WORK TASK
Restate word for word the lines of the records below, starting at the line that contains "the bus delivers" and ending at the line that contains "assert (E : buf_get", with both of those lines included and nothing else.
SUPPLIED DATA below:
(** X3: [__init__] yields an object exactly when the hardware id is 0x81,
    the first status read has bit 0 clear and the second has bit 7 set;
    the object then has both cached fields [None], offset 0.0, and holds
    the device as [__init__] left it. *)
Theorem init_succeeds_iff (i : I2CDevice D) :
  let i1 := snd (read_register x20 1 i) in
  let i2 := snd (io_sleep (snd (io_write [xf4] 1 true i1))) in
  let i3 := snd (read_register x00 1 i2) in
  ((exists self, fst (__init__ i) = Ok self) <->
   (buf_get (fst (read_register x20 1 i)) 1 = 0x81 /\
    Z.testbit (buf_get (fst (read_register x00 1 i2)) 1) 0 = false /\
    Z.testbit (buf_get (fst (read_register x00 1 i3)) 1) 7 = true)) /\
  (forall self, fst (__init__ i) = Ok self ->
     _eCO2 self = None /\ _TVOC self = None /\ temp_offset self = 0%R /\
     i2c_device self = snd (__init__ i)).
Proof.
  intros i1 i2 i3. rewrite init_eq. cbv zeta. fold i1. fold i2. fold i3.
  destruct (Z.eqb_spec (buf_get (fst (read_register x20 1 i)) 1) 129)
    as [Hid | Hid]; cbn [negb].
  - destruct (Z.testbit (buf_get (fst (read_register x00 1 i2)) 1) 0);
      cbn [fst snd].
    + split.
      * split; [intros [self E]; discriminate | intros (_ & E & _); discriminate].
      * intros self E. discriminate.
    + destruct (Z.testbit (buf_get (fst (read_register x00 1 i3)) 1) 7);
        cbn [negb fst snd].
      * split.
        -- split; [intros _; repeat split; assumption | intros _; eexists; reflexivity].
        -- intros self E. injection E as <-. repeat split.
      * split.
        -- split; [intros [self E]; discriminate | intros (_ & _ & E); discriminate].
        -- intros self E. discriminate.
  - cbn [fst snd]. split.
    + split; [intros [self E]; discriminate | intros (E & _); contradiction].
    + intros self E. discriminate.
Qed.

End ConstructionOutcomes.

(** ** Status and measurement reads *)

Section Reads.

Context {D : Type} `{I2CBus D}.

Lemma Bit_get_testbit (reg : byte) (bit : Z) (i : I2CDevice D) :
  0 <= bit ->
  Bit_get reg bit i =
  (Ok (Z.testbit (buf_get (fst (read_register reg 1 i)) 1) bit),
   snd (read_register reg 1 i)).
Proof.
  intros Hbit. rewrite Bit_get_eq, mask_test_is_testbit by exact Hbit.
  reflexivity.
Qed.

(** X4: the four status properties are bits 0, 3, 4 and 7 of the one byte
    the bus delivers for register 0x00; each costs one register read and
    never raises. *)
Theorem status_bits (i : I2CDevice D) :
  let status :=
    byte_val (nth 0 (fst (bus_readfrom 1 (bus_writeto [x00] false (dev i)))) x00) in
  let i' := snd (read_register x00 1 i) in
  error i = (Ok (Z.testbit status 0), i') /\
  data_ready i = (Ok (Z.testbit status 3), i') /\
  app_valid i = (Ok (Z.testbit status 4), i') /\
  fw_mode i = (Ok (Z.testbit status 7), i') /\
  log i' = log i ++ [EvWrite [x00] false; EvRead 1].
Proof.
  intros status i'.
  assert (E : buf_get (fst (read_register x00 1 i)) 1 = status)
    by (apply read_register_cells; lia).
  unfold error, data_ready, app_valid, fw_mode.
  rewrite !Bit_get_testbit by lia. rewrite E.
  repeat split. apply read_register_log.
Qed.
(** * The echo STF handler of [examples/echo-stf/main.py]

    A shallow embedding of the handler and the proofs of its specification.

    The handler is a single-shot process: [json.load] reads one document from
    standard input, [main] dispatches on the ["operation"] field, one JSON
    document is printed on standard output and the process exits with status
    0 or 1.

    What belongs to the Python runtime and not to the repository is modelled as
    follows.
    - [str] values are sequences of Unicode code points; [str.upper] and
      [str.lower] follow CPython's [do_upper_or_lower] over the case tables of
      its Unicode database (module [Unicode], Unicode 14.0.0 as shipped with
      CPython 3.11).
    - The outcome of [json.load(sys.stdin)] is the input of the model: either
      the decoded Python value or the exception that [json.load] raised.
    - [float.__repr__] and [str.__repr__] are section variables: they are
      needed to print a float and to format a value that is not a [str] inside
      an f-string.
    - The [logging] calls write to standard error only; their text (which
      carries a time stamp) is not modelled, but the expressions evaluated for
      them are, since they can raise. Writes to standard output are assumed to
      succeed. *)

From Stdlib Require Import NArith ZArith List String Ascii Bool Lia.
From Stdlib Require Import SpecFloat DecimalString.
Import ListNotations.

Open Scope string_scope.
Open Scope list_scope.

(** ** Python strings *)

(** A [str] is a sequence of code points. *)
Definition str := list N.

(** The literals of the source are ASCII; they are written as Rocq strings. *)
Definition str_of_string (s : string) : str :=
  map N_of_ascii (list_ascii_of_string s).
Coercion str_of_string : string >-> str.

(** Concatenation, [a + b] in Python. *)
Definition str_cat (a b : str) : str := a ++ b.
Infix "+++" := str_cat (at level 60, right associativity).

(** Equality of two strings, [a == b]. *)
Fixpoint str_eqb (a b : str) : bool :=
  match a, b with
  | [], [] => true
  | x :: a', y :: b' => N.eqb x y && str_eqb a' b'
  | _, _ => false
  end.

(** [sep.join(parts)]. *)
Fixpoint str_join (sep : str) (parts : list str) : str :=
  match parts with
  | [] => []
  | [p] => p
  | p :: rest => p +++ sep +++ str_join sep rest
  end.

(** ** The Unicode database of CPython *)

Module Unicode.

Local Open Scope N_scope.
End of SUPPLIED DATA.
EXERCISE ANSWER
    the bus delivers for register 0x00; each costs one register read and
    never raises. *)
Theorem status_bits (i : I2CDevice D) :
  let status :=
    byte_val (nth 0 (fst (bus_readfrom 1 (bus_writeto [x00] false (dev i)))) x00) in
  let i' := snd (read_register x00 1 i) in
  error i = (Ok (Z.testbit status 0), i') /\
  data_ready i = (Ok (Z.testbit status 3), i') /\
  app_valid i = (Ok (Z.testbit status 4), i') /\
  fw_mode i = (Ok (Z.testbit status 7), i') /\
  log i' = log i ++ [EvWrite [x00] false; EvRead 1].
Proof.
  intros status i'.
  assert (E : buf_get (fst (read_register x00 1 i)) 1 = status)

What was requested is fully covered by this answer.